El lugar elegido fue uno próximo al Jardín de las Delicias. Por allí andaban los Brueghel, con sus multitudes de apestados, las calaveras, los carros de heno, las guadañas. Y justo en el rincón estaba El Cardenal de Rafael. Una tarde me fui con una aguja y la clavé en su pupila izquierda. Aún se ve el agujero, si ustedes se fijan. Es diminutísimo, pero se percibe. A continuación me volví hacia el cuadro que había enfrente y que contiene mi azul favorito: El paso de la laguna Estigia de Patinir.
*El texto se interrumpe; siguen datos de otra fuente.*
(** X9.  A transition of the narrative records the state it enters in
    [falconState], leaves [stateStartTime] to its caller, and returns the
    time to stay: 6000 ms preparing for flight, 5000 ms in the emergency
    shutdown, 4000 ms restarting and landing, and a random time from 5000 to
    19999 ms on the ground, 2000 to 3999 ms in a failing start, 1000 to
    1999 ms failing and 10000 to 19999 ms in flight. *)
Theorem nextFalconState_dwell_times :
  forall (st : FalconState) (s : Sketch * World),
    let r := nextFalconState st s in
    falconState (fst (snd r)) = st
    /\ stateStartTime (fst (snd r)) = stateStartTime (fst s)
    /\ dwell st (timeToSwitch (fst r)).
Proof.
  intros st s r. apply nextFalconState_dwell_rec.
Qed.

(** The LED updates at the end of [loop] leave the narrative alone. *)
Lemma updates_keep {B : Type} (f : Sketch -> B) (now : Z) :
  (forall v g, f (set_engine v g) = f g) -> (forall v g, f (set_cockpit v g) = f g) ->
  (forall v g, f (set_headlights v g) = f g) -> (forall v g, f (set_landingLights v g) = f g) ->
  keeps f (on_engine (Engine.loop now) ;;; on_cockpit (Led.update now) ;;;
           on_headlights (Led.update now) ;;; on_landingLights (Led.update now)).
Proof.
  intros H1 H2 H3 H4.
  apply keeps_bind; [apply keeps_call; assumption | intros ?].
  apply keeps_bind; [apply keeps_call; assumption | intros ?].
  apply keeps_bind; [apply keeps_call; assumption | intros ?].
  apply keeps_call; assumption.
Qed.

(** Entering a state from [loop]. *)
Lemma switch_run (now : Z) (st : FalconState) (s : Sketch * World) :
  let r := (modify (set_stateStartTime now) ;;;
            ns' <- nextFalconState st ;; modify (set_nextState ns')) s in
  stateStartTime (fst (snd r)) = now
  /\ falconState (fst (snd r)) = st
  /\ dwell st (timeToSwitch (nextState (fst (snd r)))).
Proof.
  intros r. unfold r. rewrite !bind_run. unfold modify. cbn [fst snd].
  destruct (nextFalconState_dwell_rec st (set_stateStartTime now (fst s), snd s))
    as [Hf [Hs Hd]].
  cbn [stateStartTime falconState nextState set_nextState].
  split; [exact Hs|]. split; [exact Hf | exact Hd].
Qed.

(** X10.  [loop()] reads the clock once and cuts it to 16 bits.  When more
    than the time to stay has passed since [stateStartTime], in 16-bit
    unsigned arithmetic, it enters the state [nextState.next]: it stores the
    time in [stateStartTime], the state in [falconState] and the dwell time
    of that state in [nextState].  Otherwise the narrative ([stateStartTime],
    [falconState], [nextState] and [lastStartFailed]) stays as it is. *)
Theorem loop_switches_when_due :
  forall (g : Sketch) (w : World),
    let now := C.to_uint (time_now w) in
    let g' := fst (snd (loop (g, w))) in
    if timeToSwitch (nextState g) <? C.to_uint (now - stateStartTime g)
    then stateStartTime g' = now
         /\ falconState g' = next (nextState g)
         /\ dwell (next (nextState g)) (timeToSwitch (nextState g'))
    else narrative_part g' = narrative_part g.
Proof.
  intros g w now g'. unfold g', loop.
  rewrite bind_run, lift_run. cbn [fst snd].
  change (fst (Arduino.millis w)) with (time_now w). fold now.
  unfold get. rewrite bind_run. cbn [fst snd]. rewrite bind_run. cbn [fst snd].
  rewrite bind_run.
  destruct (timeToSwitch (nextState g) <? C.to_uint (now - stateStartTime g)).
  - rewrite (updates_keep stateStartTime now) by reflexivity.
    rewrite (updates_keep falconState now) by reflexivity.
    rewrite (updates_keep nextState now) by reflexivity.
    apply switch_run.
  - rewrite (updates_keep narrative_part now) by reflexivity. reflexivity.
Qed.

(** * Further properties: repeated updates and the random generator *)

(** Outside the flicker the waveform looks at neither [lastValue] nor the
    world, [cos] apart. *)
Lemma waveform_steady (delta v : Z) (l : Led.t) (w w' : World) :
  Led.mode l <> LedMode.flicker -> libm_cos w' = libm_cos w ->
  Led.waveform delta (Led.set_lastValue v l) w' = (fst (Led.waveform delta l w), w').
Proof.
  intros Hm Hc. unfold Led.waveform.
  cbn [Led.mode Led.period Led.phase Led.minBright Led.maxBright Led.set_lastValue].
  destruct (Led.mode l); try reflexivity; [|congruence].
  rewrite !bind_run. unfold Arduino.cos. cbn [fst snd ret]. now rewrite Hc.
Qed.

Lemma smooth_set_lastValue_outside (delta value v : Z) (l : Led.t) :
  0 <= Led.period l <= C.INT_MAX -> 0 <= delta <= C.INT_MAX ->
  Led.period l <= 2 * delta -> Led.smooth delta value (Led.set_lastValue v l) = value.
Proof. intros Hpd Hd Hout. now apply smooth_outside. Qed.

(** X11.  Once the cross-fade is over, a second [update] at the same time
    changes nothing and writes nothing in the modes on, off, ramp and
    sinusoid: the value is written to the pin once. *)
Theorem update_again_writes_nothing :
  forall (now : Z) (l : Led.t) (w : World),
    Led.mode l <> LedMode.flicker ->
    0 <= Led.period l <= C.INT_MAX ->
    0 <= Led.elapsed (C.to_ulong now) l ->
    Led.period l <= 2 * Led.elapsed (C.to_ulong now) l ->
    let r := Led.update now l w in
    Led.update now (fst r) (snd r) = r.
Proof.
  intros now l w Hm Hpd Hd Hout r.
  pose proof (elapsed_range (C.to_ulong now) l) as Hr.
  destruct (update_trace now l w) as [_ Hc]. fold r in Hc.
  assert (Hf : fst r = Led.set_lastValue (Led.lastValue (fst r)) l)
    by (unfold r; apply update_frame).
  assert (Hv : Led.lastValue (fst r) = fst (Led.waveform (Led.elapsed (C.to_ulong now) l) l w)).
  { unfold r. rewrite update_value by exact Hd. apply smooth_outside; [exact Hpd | lia | exact Hout]. }
  rewrite Hf at 1.
  rewrite update_active by (rewrite elapsed_set_lastValue; exact Hd).
  rewrite elapsed_set_lastValue.
  rewrite (waveform_steady _ _ l w (snd r) Hm Hc). cbn [fst snd].
  rewrite smooth_set_lastValue_outside by (try assumption; lia).
  cbn [Led.lastValue Led.set_lastValue]. rewrite <- Hv, Z.eqb_refl.
  apply injective_projections; cbn [fst snd]; [|reflexivity].
  transitivity (Led.set_lastValue (Led.lastValue (fst r)) l);
    [reflexivity | symmetry; exact Hf].
Qed.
Con la misma aguja, ya artística, que conservaría en su punta micropartículas de la otra pintura, puncé a la altura del testículo derecho de Caronte (como prefigurando a Armstrong, ciclán del Tour). Lo hice como acto duchampiano y me enorgullezco de ello. Nadie se ha dado cuenta hasta hoy: los especialistas no han tenido ocasión, pues, de exhibir su histerismo. Tampoco fue tan grave: en nada se resintió la percepción retiniana de esas obras (que es lo que satisface a los políticos y al populacho); pero ambas multiplicaron por mil (secretamente) su valor conceptual. También podría interpretarse (aunque no estaba en mi propósito) como una saludable regresión de Rafael hacia el prerrafaelismo: consideremos el tránsito de la aguja. O como una operación de cirugía sutil por la que se injertan células

Pero me quedo con Duchamp. Era tan fino, que también tenía su toque Lubitsch. Le pintó el bigote a La Monalisa, pero no terminó ahí su relación con la obra. Años después distribuyó entre sus amigos unas tarjetas con la imagen original de Leonardo, pero con esta anotación: "Afeitada". (Claro, ya era inevitablemente suya.)